It looks really really good

Thanks to you guys for uploading it


----------



## Harlita (Jan 10, 2008)

Tina did a great job, but I hate the image. Adblocking yet another banner from NF.


----------



## ~HellRazer~ (Jan 10, 2008)

Hope theres going to be a Kakashi skin .


----------



## Pein (Jan 10, 2008)

Maybe its just me but his hair looks brown.


----------



## HedKandi (Jan 10, 2008)

i <3 it

great job guys


----------



## choco bao bao (Jan 10, 2008)

Awesome! I squealed when the page loaded.  

Thank you so much, vervex and Amaretti!!


----------



## uncanny_sama (Jan 10, 2008)

nobody gives a shit about sasuke 

we want orochimary skin

akatsuki skin

jiraiya skin



GO AND MAKE IT HAPPEN
*
AT ONCE*


----------



## KamiKazi (Jan 10, 2008)

i only saw the old banner like twice cause the image never loaded for me but this is a big improvement. thanks amaretti and vervex


----------



## Morati (Jan 10, 2008)

Looks good, nice and clean


----------



## Mashiro (Jan 10, 2008)

the new skin looks waaaaay better than gay sauce playing the flute.

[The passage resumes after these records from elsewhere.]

(** The loop of [do_tohost_fromhost]. *)
Fixpoint wait_reply (fuel : nat) (dev cmd : Z) : M htif_io unit :=
  match fuel with
  | O => hang
  | S f =>
      fh <- read_fromhost ;;
      if fh =? 0 then wait_reply f dev cmd
      else if (FROMHOST_DEV fh =? dev) && (FROMHOST_CMD fh =? cmd) then modify (fun s => s <| fromhost := 0 |>)
      else __check_fromhost ;;; wait_reply f dev cmd
  end.

Definition do_tohost_fromhost (fuel : nat) (dev cmd data : Z) : M htif_io unit :=
  lock_htif ;;;
  __set_tohost fuel dev cmd data ;;;
  wait_reply fuel dev cmd ;;;
  unlock_htif.

Definition htif_syscall (fuel : nat) (arg : Z) : M htif_io unit := do_tohost_fromhost fuel 0 0 arg.

Definition htif_console_putchar (fuel : nat) (ch : Z) : M htif_io unit :=
  lock_htif ;;; __set_tohost fuel 1 1 ch ;;; unlock_htif.

Definition htif_console_getchar (fuel : nat) : M htif_io Z :=
  lock_htif ;;;
  __check_fromhost ;;;
  ch <- gets htif_console_buf ;;
  (if 0 <=? ch then modify (fun s => s <| htif_console_buf := -1 |>) ;;; __set_tohost fuel 1 0 0 else ret tt) ;;;
  unlock_htif ;;;
  ret (ch - 1).

(** The loop stores the two words for ever. *)
Definition htif_poweroff : M htif_io unit := modify (fun s => s <| fromhost := 0 |> <| tohost := 1 |>) ;;; hang.

(** * spike_utils.c *)

Definition lock_fe : M htif_io unit := fun s => if fe_lock s then Hang else Ret tt (s <| fe_lock := true |>).
Definition unlock_fe : M htif_io unit := modify (fun s => s <| fe_lock := false |>).

(** The eight words of [magic_mem]. *)
Fixpoint put_words (m : mem) (a : Z) (l : list Z) : mem :=
  match l with [] => m | v :: l' => put_words (store64 m a v) (a + 8) l' end.

Definition frontend_syscall (fuel : nat) (n a0 a1 a2 a3 a4 a5 a6 : Z) : M htif_io Z :=
  lock_fe ;;;
  modify (fun s => s <| io_mem := put_words (io_mem s) magic_mem [n; a0; a1; a2; a3; a4; a5; a6] |>) ;;;
  htif_syscall fuel magic_mem ;;;
  m <- gets io_mem ;;
  unlock_fe ;;;
  ret (i64 (load64 m magic_mem)).

Definition mcall_console_putchar (fuel : nat) (ch : Z) : M htif_io Z :=
  h <- gets htif_found ;;
  (if h : bool then htif_console_putchar fuel ch else ret tt) ;;;
  ret 0.

(** [s] without its end. *)
Fixpoint putstring (fuel : nat) (s : list Z) : M htif_io unit :=
  match s with [] => ret tt | c :: l => mcall_console_putchar fuel c ;;; putstring fuel l end.

(** The text before the call is left out. *)
Definition shutdown_call (fuel : nat) (code : Z) : M htif_io unit :=
  frontend_syscall fuel HTIFSYS_exit (u64 code) 0 0 0 0 0 0 ;;; hang.

Definition poweroff : M htif_io unit :=
  h <- gets htif_found ;;
  kassert h "htif" ;;;
  if h : bool then htif_poweroff else hang.
End htif.

(** * Properties *)

(** A message of the console: a key, or the end of an output. *)
Definition console (v : Z) : Prop := v <> 0 /\ FROMHOST_DEV v = 1 /\ (FROMHOST_CMD v = 0 \/ FROMHOST_CMD v = 1).

(** An answer to a call. *)
Definition answer (v : Z) : Prop := v <> 0 /\ FROMHOST_DEV v = 0 /\ FROMHOST_CMD v = 0.

(** The console buffer after a message, and after the messages of a script. *)
Definition deliver (b v : Z) : Z := if FROMHOST_CMD v =? 0 then 1 + u8 (FROMHOST_DATA v) else b.
Definition deliveries (b : Z) (l : list event) : Z :=
  fold_left (fun b e => match e with Give v => deliver b v | _ => b end) l b.

(** The simulator serves the command [t], if there is one, once, and else only sends
    messages of the console. *)
Fixpoint serves (t : Z) (l : list event) : Prop :=
  match l with
  | [] => t = 0
  | Idle :: l' => serves t l'
  | Take :: l' => t <> 0 /\ serves 0 l'
  | Give v :: l' => console v /\ serves t l'
  end.

Section protocol.
Context {SIM : Simulator}.

Definition at_io (s : htif_io) (t f b : Z) (m : mem) (l : list event) : htif_io :=
  s <| tohost := t |> <| fromhost := f |> <| htif_console_buf := b |> <| io_mem := m |> <| script := l |>.

Definition served_mem (t : Z) (m : mem) : mem := if t =? 0 then m else serve t m.

(** A state as good as another one for what is to come. *)
Definition ahead (t : Z) (m : mem) (l : list event) (t' : Z) (m' : mem) (l' : list event) : Prop :=
  (length l' <= length l)%nat /\ serves t' l' /\ (forall b, deliveries b l' = deliveries b l) /\ served_mem t' m' = served_mem t m.

(** While a message is pending the simulator can only go on with a command. *)
Lemma step_pending s t f b m l v rest : f <> 0 -> serves t l ->
  exists t' m' l', host_step (at_io s t f b m (l ++ Give v :: rest)) = at_io s t' f b m' (l' ++ Give v :: rest) /\ ahead t m l t' m' l'.
Proof.
  intros Hf Hl. assert (f =? 0 = false) as Ef by (by apply Z.eqb_neq). destruct l as [|[| |w] l]; cbn [app serves] in *.
  - exists t, m, []. unfold host_step. cbn. rewrite Ef. by split; [|split_and!].
  - exists t, m, l. split; [done|]. split_and!; try done. cbn. lia.
  - destruct Hl as [Ht Hl]. exists 0, (serve t m), l. unfold host_step, ahead, served_mem. cbn.
    rewrite (proj2 (Z.eqb_neq t 0) Ht). split_and!; try done. lia.
  - exists t, m, (Give w :: l). unfold host_step. cbn. rewrite Ef. by split; [|split_and!].
Qed.

(** A message of the console is delivered. *)
Lemma check_run s t f b m l v rest : console f -> serves t l ->
  exists t' m' l', __check_fromhost (at_io s t f b m (l ++ Give v :: rest)) = Ret tt (at_io s t' 0 (deliver b f) m' (l' ++ Give v :: rest)) /\
    ahead t m l t' m' l'.
Proof.
  intros (Hf & Hd & Hc) Hl. destruct (step_pending s t f b m l v rest Hf Hl) as (t' & m' & l' & E & Ha).
  exists t', m', l'. split; [|done]. unfold __check_fromhost, read_fromhost, bind. rewrite E.
  change (fromhost (at_io s t' f b m' (l' ++ Give v :: rest))) with f. rewrite (proj2 (Z.eqb_neq f 0) Hf), Hd. unfold deliver.
  destruct Hc as [-> | ->]; done.
Qed.
Lemma ref_lower_spec fuel l pa left right idx :
  ref_sorted l -> 0 <= left <= right + 1 -> right < ref_total l ->
  right - left < Z.of_nat fuel ->
  (forall j u, l !! j = Some u -> Z.of_nat j < left -> ru_pa u < pa) ->
  (forall j u, l !! j = Some u -> right < Z.of_nat j -> pa <= ru_pa u) ->
  (idx = right + 1 /\ right + 1 < ref_total l) \/ (idx = 0 /\ right + 1 = ref_total l) ->
  let r := ref_lower fuel l pa left right idx in
  (0 <= r < ref_total l /\
    (forall j u, l !! j = Some u -> Z.of_nat j < r -> ru_pa u < pa) /\
    (forall j u, l !! j = Some u -> r <= Z.of_nat j -> pa <= ru_pa u)) \/
  (r = 0 /\ forall j u, l !! j = Some u -> ru_pa u < pa).
Proof.
  intros Hs. revert left right idx.
  induction fuel as [|f IH]; intros left right idx Hl Hr Hf Hlo Hhi Hidx.
  - cbn [ref_lower]. destruct Hidx as [[-> ?]|[-> ?]].
    + left. split_and!; [lia..| |]; intros j u Hj ?; [apply (Hlo j)|apply (Hhi j)]; done || lia.
    + right. split; [done|]. intros j u Hj. apply (Hlo j); [done|].
      apply lookup_lt_Some in Hj. unfold ref_total in *. lia.
  - cbn [ref_lower]. destruct (Z.leb_spec left right).
    + set (mid := (left + right) / 2).
      assert (left <= mid <= right) as Hm by (unfold mid; zdiv).
      destruct (l !! Z.to_nat mid) as [v|] eqn:E.
      2:{ apply lookup_ge_None in E. unfold ref_total in *. lia. }
      destruct (Z.ltb_spec (ru_pa v) pa).
      * apply IH; try lia; [|done].
        intros j u Hj Hlt. destruct (decide (j = Z.to_nat mid)) as [->|]; [congruence|].
        assert (ru_pa u < ru_pa v) by (apply (Hs j (Z.to_nat mid)); done || lia). lia.
      * apply IH; try lia; [done|].
        intros j u Hj Hgt. destruct (decide (j = Z.to_nat mid)) as [->|]; [congruence|].
        assert (ru_pa v < ru_pa u) by (apply (Hs (Z.to_nat mid) j); done || lia). lia.
    + destruct Hidx as [[-> ?]|[-> ?]].
      * left. split_and!; [lia..| |]; intros j u Hj ?; [apply (Hlo j)|apply (Hhi j)]; done || lia.
      * right. split; [done|]. intros j u Hj. apply (Hlo j); [done|].
        apply lookup_lt_Some in Hj. unfold ref_total in *. lia.
Qed.

(** ** Updates *)

Lemma ref_count_ext l g :
  ref_sorted l ->
  (forall i u, l !! i = Some u -> g (ru_pa u) = ru_ref u) ->
  (forall q, ~ ref_present l q -> g q = 0) ->
  forall q, ref_count l q = g q.
Proof.
  intros Hs Hin Hout q. destruct (ref_present_dec l q) as [(i & u & Hi & <-)|H].
  - rewrite (ref_count_lookup l i u) by done. by rewrite (Hin i).
  - by rewrite ref_count_absent, Hout.
Qed.
(** One turn of the loop up to the test of the entry. *)
Lemma map_walk s fl top root own va :
  pmm_inv s fl top -> pt_wf s root own -> 0 <= va < MAXVA ->
  (missing 2 (pm_mem s) root va <= length fl)%nat ->
  ref_total (ref_list s) + Z.of_nat (missing 2 (pm_mem s) root va) <= REF_LIST_SIZE ->
  exists leaf s' fl' own' used,
    page_walk root va true s = Ret (leaf + 8 * PX 0 va) s' /\ leaf + 8 * PX 0 va <> 0 /\
    ld64 (leaf + 8 * PX 0 va) s' = Ret (entry 2 (pm_mem s) root va) s' /\
    (forall v, st64 (leaf + 8 * PX 0 va) v s' =
       Ret tt (s' <| pm_mem := store64 (pm_mem s') (leaf + 8 * PX 0 va) v |>)) /\
    fl = used ++ fl' /\ length used = missing 2 (pm_mem s) root va /\
    pmm_inv s' fl' top /\ pt_wf s' root own' /\ extends root s own used s' own' /\
    own' !! leaf = Some (role 0 va) /\
    walk 2 (pm_mem s') root va = Some (leaf + 8 * PX 0 va).
Proof.
  intros Hi Hw Hva Hm Hroom.
  destruct (page_walk_levels_alloc 2 root va s fl top root own)
    as (leaf & s' & fl' & own' & used & E & Efl & Hlen & Hi' & Hw' & Hext & Hleaf & Hwalk);
    [done|done|lia|apply Hw|done|done|].
  exists leaf, s', fl', own', used. split_and!; try done.
  - unfold page_walk. by destruct (Z.leb_spec MAXVA va); [lia|].
  - pose proof (table_in_dram s' fl' top root own' leaf _ _ Hi' Hw' Hleaf (PX_range 0 va)) as Hd.
    unfold in_dram, DRAM_BASE in Hd. bools. lia.
  - rewrite (ld64_table s' fl' top root own' leaf _ _ Hi' Hw' Hleaf (PX_range 0 va)).
    by rewrite <-(ext_entry _ _ _ _ _ _ Hext), entry_walk, Hwalk.
  - intros v. by rewrite (st64_table s' fl' top root own' leaf _ _ v Hi' Hw' Hleaf (PX_range 0 va)).
Qed.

I kept thinking of him playing the first naruto ending when i looked at it


----------



## ArAshI-sensei (Jan 10, 2008)

I loved the old one, but like the new one even better.

Will there also be one of Jiraiya?


----------



## Ronin (Jan 10, 2008)

its sexy is of epic proportions.


----------



## The Pink Ninja (Jan 10, 2008)

A vast improvement over the fruity flute playing


----------



## oka (Jan 10, 2008)

I was lost when I saw Sasuke :?

Its a new Sasuke :|

Then I realised its a new skin 
_
Many thanks to the artist/s_


----------



## Kaminari (Jan 10, 2008)

The banner looks awesome!


----------



## The Pink Ninja (Jan 10, 2008)

oka said:


> I was lost when I saw Sasuke :?
> 
> Its a new Sasuke :|
> 
> ...



Huh? The Sasuke skin is at least a year old.

And if you looked at the OP you'd know the artist's names


----------



## TruEorFalse_21 (Jan 10, 2008)

urg, damn now I've had to change it back to the naruto skin, damn and I hate orange ...


----------



## Para (Jan 10, 2008)

No more flute-playing Sauce? 

Nice job on the new banner! I'm glad it's Amaretti's work too.


----------



## Curry (Jan 10, 2008)

This is soooooooooooo amazing!!!!!!!!!!!! !!!!!!!!!!!!!


----------



## kisit (Jan 10, 2008)

Nice job on the banner Vervex and Amaretti, its simple and clean; plus a definite improvement over the old one.


----------



## Kagami00 (Jan 10, 2008)

It's so awesome! Thanks guys! No more gay Sasuke flute.


----------



## Byakkö (Jan 10, 2008)

Pein said:


> Maybe its just me but his hair looks brown.


I agree. O.o

His hair should be bluer, but I'm sure it's brown because of the toning of the original coloring. It just looks odd because of the blue background.


----------



## Silvermyst (Jan 10, 2008)

Holy smoke. Nicely done!!! Much better than teh flutes.


----------



## rushi_chan (Jan 10, 2008)

Wow, totally awesome! I liked the first one, but this one is great as well. It is simple and it matches well with rest of the forum. Excellent job vervex and Amaretti!


----------



## Kikyo (Jan 10, 2008)

I love the new banner. It's full of love and win!


----------



## Xell (Jan 10, 2008)

Now that you have access to the skins, does that mean we'll be getting more skins?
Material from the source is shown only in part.